■ Task to carry out ■
Find the line with "Findings are accumulated" in the entries below. Repeat it, every following line, and the line with "Definition addFinding (path", exactly and with nothing added.

■ Information provided ■
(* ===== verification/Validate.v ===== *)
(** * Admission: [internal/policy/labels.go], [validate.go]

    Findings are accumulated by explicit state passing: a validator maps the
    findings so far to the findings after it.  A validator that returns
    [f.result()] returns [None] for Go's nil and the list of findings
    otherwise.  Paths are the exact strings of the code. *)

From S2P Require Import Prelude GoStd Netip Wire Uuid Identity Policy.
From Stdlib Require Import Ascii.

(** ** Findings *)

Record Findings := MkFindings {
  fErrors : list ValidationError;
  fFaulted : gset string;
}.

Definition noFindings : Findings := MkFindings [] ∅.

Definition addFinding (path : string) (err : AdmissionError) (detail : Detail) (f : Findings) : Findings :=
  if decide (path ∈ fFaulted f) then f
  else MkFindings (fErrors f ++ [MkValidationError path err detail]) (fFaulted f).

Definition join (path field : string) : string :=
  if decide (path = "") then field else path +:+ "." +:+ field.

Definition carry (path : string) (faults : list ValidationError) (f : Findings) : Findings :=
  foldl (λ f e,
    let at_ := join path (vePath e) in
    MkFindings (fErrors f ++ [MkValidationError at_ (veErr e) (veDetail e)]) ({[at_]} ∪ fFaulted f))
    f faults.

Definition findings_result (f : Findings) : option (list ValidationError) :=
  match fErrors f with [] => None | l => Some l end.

■ Task result ■
    Findings are accumulated by explicit state passing: a validator maps the
    findings so far to the findings after it.  A validator that returns
    [f.result()] returns [None] for Go's nil and the list of findings
    otherwise.  Paths are the exact strings of the code. *)

From S2P Require Import Prelude GoStd Netip Wire Uuid Identity Policy.
From Stdlib Require Import Ascii.

(** ** Findings *)

Record Findings := MkFindings {
  fErrors : list ValidationError;
  fFaulted : gset string;
}.

Definition noFindings : Findings := MkFindings [] ∅.

Definition addFinding (path : string) (err : AdmissionError) (detail : Detail) (f : Findings) : Findings :=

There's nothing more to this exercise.